Lemma nodeGetKey_ok h depth (s : PS) m mf page es kvs key :
  read_ok s (m ∪ mf) -> node_rep (item_rep h) h m page es kvs -> sorted_kvs kvs ->
  ble (first_key kvs) key -> (h < depth)%nat ->
  nodeGetKey depth s page key = Ok (kv_get key kvs).
Proof using.
  revert h m mf page es kvs. induction depth as [|depth IH];
    intros h m mf page es kvs Hst (Hr & Hne & Hf) Hs Hle Hd; [lia|].
  pose proof (items_sorted _ _ _ _ Hf Hs) as Hsk.
  destruct (locate _ _ _ _ _ Hf Hs Hne Hle)
    as (L & e & R & m1 & me & m2 & k1 & ke & k2 & -> & Hrank & -> & D1 & D2 & D3 & -> &
        F1 & Fe & F2 & A1 & A2 & Hek).
  cbn [nodeGetKey]. rewrite (lookup_slot _ _ _ _ _ _ Hr Hsk Hrank), (btype_filled _ _ _ _ Hr).
  step_res. rewrite kv_get_skip by done.
  pose proof (list_lookup_middle L R e _ eq_refl) as Hlk.
  destruct h as [|h].
  - destruct Fe as (-> & _ & ->). cbn [level_ty]. change (BNODE_LEAF =? BNODE_LEAF) with true.
    rewrite (getKey_filled _ _ _ _ Hr _ _ Hlk). step_res. unfold bytes_equal. cbn [kv_get].
    case_bool_decide as Hk; [|by rewrite decide_False by congruence].
    rewrite (getVal_filled _ _ _ _ Hr _ _ Hlk), decide_True by congruence. done.
  - destruct Fe as (_ & Hfk & _ & kpage & mk & kes & -> & Hmk & Hlen & Hn).
    cbn [level_ty]. change (BNODE_NODE =? BNODE_LEAF) with false.
    change (BNODE_NODE =? BNODE_NODE) with true. cbv iota.
    rewrite (getPtr_filled _ _ _ _ Hr _ _ Hlk). step_res.
    rewrite (read_get _ _ _ kpage Hst).
    2:{ apply lookup_union_Some_l, lookup_union_Some_raw. right. split.
        - eapply map_disjoint_Some_r; [exact D1|]. apply lookup_insert_eq.
        - apply lookup_union_Some_l, lookup_insert_eq. }
    step_res. rewrite !fmap_app in Hs. apply sorted_keys_app in Hs as (_ & Hs & _).
    apply sorted_keys_app in Hs as (Hs & _ & _).
    rewrite map_disjoint_insert_l in D3. rewrite map_disjoint_insert_r in D1.
    destruct D1 as [? D1], D3 as [? D3].
    assert (m1 ∪ (<[e_ptr e:=kpage]> mk ∪ m2) ∪ mf = mk ∪ <[e_ptr e:=kpage]> (m1 ∪ (m2 ∪ mf)))
      as Eq by heap_eq.
    rewrite Eq in Hst. eapply IH; eauto; [by rewrite <- Hfk|lia].
Qed.
(** [Update_ok], on maps. *)
Lemma Update_models h depth t req F M r :
  tree_models h F t M (4 * h + 5 + r) -> uq_Key req <> [] ->
  small_kv (uq_Key req, uq_Val req) -> (h < depth)%nat ->
  let old := M !! uq_Key req in
  let ch := (bt_root t =? 0) || upd_changes (uq_Mode req) (uq_Val req) old in
  exists t' h',
    Update depth t req = Ok (t', if ch then upd_req req old else req, (ch, None)) /\
    (h' <= S h)%nat /\
    tree_models h' F t' (if ch then <[uq_Key req := uq_Val req]> M else M) r /\
    (ch = false -> t' = t).
Proof using All.
  intros (kvs & Ht & <-) Hk Hkv Hd old ch.
  destruct (Update_ok h depth t req F r kvs Ht Hk Hkv Hd) as (t' & h' & E & Hh & Ht' & Hsame).
  subst old ch. rewrite kv_get_map. exists t', h'. split_and!; auto.
  destruct Ht as (m & _ & _ & _ & Hs & _). apply stores_models in Ht'.
  destruct (_ || _); [|done]. by rewrite <- kv_insert_map by by apply sorted_user.
Qed.

Lemma Get_models h depth t key F M r :
  tree_models h F t M r -> key <> [] -> (h < depth)%nat -> Get depth t key = Ok (M !! key).
Proof using All. intros (kvs & Ht & <-) Hk Hd. rewrite kv_get_map. by eapply Get_ok. Qed.

End map.
(* ===== verification/ConflictFacts.v ===== *)
(** * Conflict detection is exact *)

From S2P Require Import Prelude.
From S2P Require Import GoBytes.
From S2P Require Import Conflict.

(** ** Overlapping ranges *)

(** Neither range ends before the other starts. *)
Definition overlap (a b : KeyRange) : Prop :=
  ~ blt (kr_stop a) (kr_start b) /\ ~ blt (kr_stop b) (kr_start a).

#[export] Instance overlap_dec : RelDecision overlap.
Proof. intros a b. unfold overlap. apply _. Defined.

Definition any_overlap (r1 r2 : list KeyRange) : Prop :=
  Exists (fun a => Exists (overlap a) r2) r1.

#[export] Instance any_overlap_dec : RelDecision any_overlap.
Proof. intros r1 r2. unfold any_overlap. apply _. Defined.

Definition starts_le (a b : KeyRange) : Prop := ble (kr_start a) (kr_start b).

Lemma any_overlap_cons_l a r1 r2 :
  any_overlap (a :: r1) r2 <-> Exists (overlap a) r2 \/ any_overlap r1 r2.
Proof. apply Exists_cons. Qed.

Lemma any_overlap_cons_r r1 b r2 :
  any_overlap r1 (b :: r2) <-> Exists (fun a => overlap a b) r1 \/ any_overlap r1 r2.
Proof.
  unfold any_overlap. rewrite !Exists_exists. setoid_rewrite Exists_cons. naive_solver.
Qed.

Lemma any_overlap_perm r1 r1' r2 : r1 ≡ₚ r1' -> any_overlap r1 r2 <-> any_overlap r1' r2.
Proof. intros Hp. unfold any_overlap. by rewrite Hp. Qed.

Lemma any_overlap_perm_r r1 r2 r2' : r2 ≡ₚ r2' -> any_overlap r1 r2 <-> any_overlap r1 r2'.
Proof. intros Hp. unfold any_overlap. rewrite !Exists_exists. by setoid_rewrite Hp. Qed.

(** A range that ends before the first of a sorted list starts misses it all. *)
Lemma before_all a b r2 :
  StronglySorted starts_le (b :: r2) -> blt (kr_stop a) (kr_start b) ->
  ~ Exists (overlap a) (b :: r2).
Proof.
  intros [_ Hall]%StronglySorted_inv Hlt [c [Hc [Ho _]]]%Exists_exists. apply Ho.
  apply elem_of_cons in Hc as [->|Hc]; [done|]. rewrite Forall_forall in Hall.
  eapply blt_ble_trans; [exact Hlt|]. by apply Hall.
Qed.

Lemma before_all_r a r1 b :
  StronglySorted starts_le (a :: r1) -> blt (kr_stop b) (kr_start a) ->
  ~ Exists (fun a => overlap a b) (a :: r1).
Proof.
  intros [_ Hall]%StronglySorted_inv Hlt [c [Hc [_ Ho]]]%Exists_exists. apply Ho.
  apply elem_of_cons in Hc as [->|Hc]; [done|]. rewrite Forall_forall in Hall.
  eapply blt_ble_trans; [exact Hlt|]. by apply Hall.
Qed.

Lemma ranges_overlap_loop_ok fuel r1 r2 :
  StronglySorted starts_le r1 -> StronglySorted starts_le r2 ->
  (length r1 + length r2 <= fuel)%nat ->
  ranges_overlap_loop fuel r1 r2 = Ok (bool_decide (any_overlap r1 r2)).
Proof.
  revert r1 r2. induction fuel as [|fuel IH]; intros [|a r1] [|b r2] S1 S2 Hf; cbn [length] in Hf;
    try lia; cbn [ranges_overlap_loop];
    try (rewrite bool_decide_false; [done|]; unfold any_overlap; rewrite Exists_exists;
         intros (? & Ha & (? & Hb & _)%Exists_exists); set_solver).
  destruct (Z.ltb_spec (bytes_compare (kr_stop a) (kr_start b)) 0) as [H1|H1].
  { rewrite IH; [|by apply StronglySorted_inv in S1 as [? _]|done|cbn; lia]. f_equal.
    apply bool_decide_ext. rewrite any_overlap_cons_l. pose proof (before_all a b r2 S2 H1). tauto. }
  destruct (Z.ltb_spec (bytes_compare (kr_stop b) (kr_start a)) 0) as [H2|H2].
  { rewrite IH; [|done|by apply StronglySorted_inv in S2 as [? _]|cbn; lia]. f_equal.
    apply bool_decide_ext. rewrite any_overlap_cons_r. pose proof (before_all_r a r1 b S1 H2). tauto. }
  rewrite bool_decide_true; [done|]. rewrite any_overlap_cons_l. left. left.
  unfold overlap, blt. lia.
Qed.

(** ** The history *)

Definition history_ok (h : list CommittedTX) : Prop :=
  StronglySorted (fun c d => ct_version c <= ct_version d) h /\
  Forall (fun c => StronglySorted starts_le (ct_writes c)) h.

(** A commit newer than [version] wrote into one of [reads]. *)
Definition conflicting (version : Z) (reads : list KeyRange) (c : CommittedTX) : Prop :=
  version < ct_version c /\ any_overlap reads (ct_writes c).

#[export] Instance conflicting_dec version reads c : Decision (conflicting version reads c).
Proof. unfold conflicting. apply _. Defined.

Lemma conflict_loop_ok version reads h :
  StronglySorted starts_le reads -> history_ok h ->
  conflict_loop version reads (rev h) = Ok (bool_decide (Exists (conflicting version reads) h)).
Proof.
  intros Hr. induction h as [|c h IH] using rev_ind; intros [Hs Hw].
  { rewrite bool_decide_false; [done|]. by intros ?%Exists_nil. }
  apply StronglySorted_app in Hs as (Hle & Hs1 & _).
  apply Forall_app in Hw as [Hw1 [Hwc _]%Forall_cons].
  rewrite rev_unit. cbn [conflict_loop].
  assert (Exists (conflicting version reads) (h ++ [c]) <->
    Exists (conflicting version reads) h \/ conflicting version reads c) as Hex.
  { rewrite Exists_app, Exists_cons, Exists_nil. tauto. }
  unfold versionBefore. destruct (Z.ltb_spec version (ct_version c)) as [Hv|Hv]; cbn [negb].
  - unfold sortedRangesOverlap. rewrite ranges_overlap_loop_ok by done. step_res.
    destruct (decide (any_overlap reads (ct_writes c))) as [Ho|Ho].
    + rewrite !bool_decide_true; [done| |done]. apply Hex. by right.
    + rewrite (bool_decide_false (any_overlap _ _)), IH by (done || by split). f_equal. apply bool_decide_ext. rewrite Hex.
      assert (~ conflicting version reads c) by (by intros [_ ?]). tauto.
  - rewrite bool_decide_false; [done|]. rewrite Hex. intros [(d & Hd & Hvd & _)%Exists_exists|[? _]];
      [|lia].
    pose proof (Hle d c Hd ltac:(set_solver)). lia.
Qed.

(** [slices.SortFunc] sorts. *)
Section detect.
Context (sort : list KeyRange -> list KeyRange).
Context (sort_perm : forall l, sort l ≡ₚ l) (sort_sorted : forall l, StronglySorted starts_le (sort l)).

Lemma detectConflicts_ok kv v reads :
  history_ok (vs_history kv) ->
  detectConflicts sort kv v reads =
    Ok (bool_decide (Exists (conflicting v reads) (vs_history kv)), sort reads).
Proof using sort_perm sort_sorted.
  intros Hh. unfold detectConflicts. rewrite conflict_loop_ok by auto. step_res. do 2 f_equal.
  apply bool_decide_ext. rewrite !Exists_exists. unfold conflicting.
  setoid_rewrite (any_overlap_perm (sort reads) reads); [done|]. apply sort_perm.
Qed.

End detect.

(** ** The versions in use *)

Lemma index_of_spec x l :
  (index_of x l = -1 /\ x ∉ l) \/
  (exists l1 l2, l = l1 ++ x :: l2 /\ index_of x l = len l1).
Proof.
  induction l as [|y l IH]; [left; split; [done|apply not_elem_of_nil]|]. cbn.
  destruct (Z.eqb_spec y x) as [->|Hne]; [right; by exists [], l|].
  destruct IH as [[-> Hn]|(l1 & l2 & -> & ->)].
  - left. split; [done|]. set_solver.
  - right. exists (y :: l1), l2. pose proof (len_nonneg l1).
    rewrite (proj2 (Z.ltb_ge _ _)), len_cons by lia. done.
Qed.

Lemma min_version_le m l : min_version m l <= m /\ forall x, x ∈ l -> min_version m l <= x.
Proof.
  revert m. induction l as [|y l IH]; intros m; cbn [min_version foldl].
  - split; [lia|]. by intros x ?%not_elem_of_nil.
  - destruct (IH (if versionBefore y m then y else m)) as [H1 H2]. unfold min_version, versionBefore in *.
    split; [destruct (Z.ltb_spec y m); lia|].
    intros x [->|Hx]%elem_of_cons; [destruct (Z.ltb_spec y m); lia|auto].
Qed.

Lemma min_version_in m l : min_version m l = m \/ min_version m l ∈ l.
Proof.
  revert m. induction l as [|y l IH]; intros m; cbn [min_version foldl]; [by left|].
  destruct (IH (if versionBefore y m then y else m)) as [H1|H1]; unfold min_version in *.
  - rewrite H1. destruct (versionBefore y m); [right; left|by left].
  - right. by right.
Qed.

Lemma trim_history_app m h :
  exists old, h = old ++ trim_history m h /\ Forall (fun c => ct_version c <= m) old.
Proof.
  induction h as [|c h IH]; [by exists []|]. cbn. unfold versionBefore.
  destruct (Z.ltb_spec m (ct_version c)) as [|Hle]; [by exists []|].
  destruct IH as (old & Hh & Hold). exists (c :: old). cbn. rewrite <- Hh. split; [done|]. by constructor.
Qed.

Lemma trim_history_subset m h c : c ∈ trim_history m h -> c ∈ h.
Proof. intros Hc. destruct (trim_history_app m h) as (old & -> & _). apply elem_of_app. by right. Qed.

Lemma trim_history_ok m h : history_ok h -> history_ok (trim_history m h).
Proof.
  intros [Hs Hw]. destruct (trim_history_app m h) as (old & Hh & _). rewrite Hh in Hs, Hw.
  apply StronglySorted_app in Hs as (_ & _ & Hs). apply Forall_app in Hw as [_ Hw]. by split.
Qed.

================================

- _Exercise objective_
Exactly the lines above from the one with "F1 & Fe & F2 & A1 & A2 & Hek)." to the one with "rewrite map_disjoint_insert_l in", both included, are to be quoted; leave the rest out.

- _Response_
        F1 & Fe & F2 & A1 & A2 & Hek).
  cbn [nodeGetKey]. rewrite (lookup_slot _ _ _ _ _ _ Hr Hsk Hrank), (btype_filled _ _ _ _ Hr).
  step_res. rewrite kv_get_skip by done.
  pose proof (list_lookup_middle L R e _ eq_refl) as Hlk.
  destruct h as [|h].
  - destruct Fe as (-> & _ & ->). cbn [level_ty]. change (BNODE_LEAF =? BNODE_LEAF) with true.
    rewrite (getKey_filled _ _ _ _ Hr _ _ Hlk). step_res. unfold bytes_equal. cbn [kv_get].
    case_bool_decide as Hk; [|by rewrite decide_False by congruence].
    rewrite (getVal_filled _ _ _ _ Hr _ _ Hlk), decide_True by congruence. done.
  - destruct Fe as (_ & Hfk & _ & kpage & mk & kes & -> & Hmk & Hlen & Hn).
    cbn [level_ty]. change (BNODE_NODE =? BNODE_LEAF) with false.
    change (BNODE_NODE =? BNODE_NODE) with true. cbv iota.
    rewrite (getPtr_filled _ _ _ _ Hr _ _ Hlk). step_res.
    rewrite (read_get _ _ _ kpage Hst).
    2:{ apply lookup_union_Some_l, lookup_union_Some_raw. right. split.
        - eapply map_disjoint_Some_r; [exact D1|]. apply lookup_insert_eq.
        - apply lookup_union_Some_l, lookup_insert_eq. }
    step_res. rewrite !fmap_app in Hs. apply sorted_keys_app in Hs as (_ & Hs & _).
    apply sorted_keys_app in Hs as (Hs & _ & _).
    rewrite map_disjoint_insert_l in D3. rewrite map_disjoint_insert_r in D1.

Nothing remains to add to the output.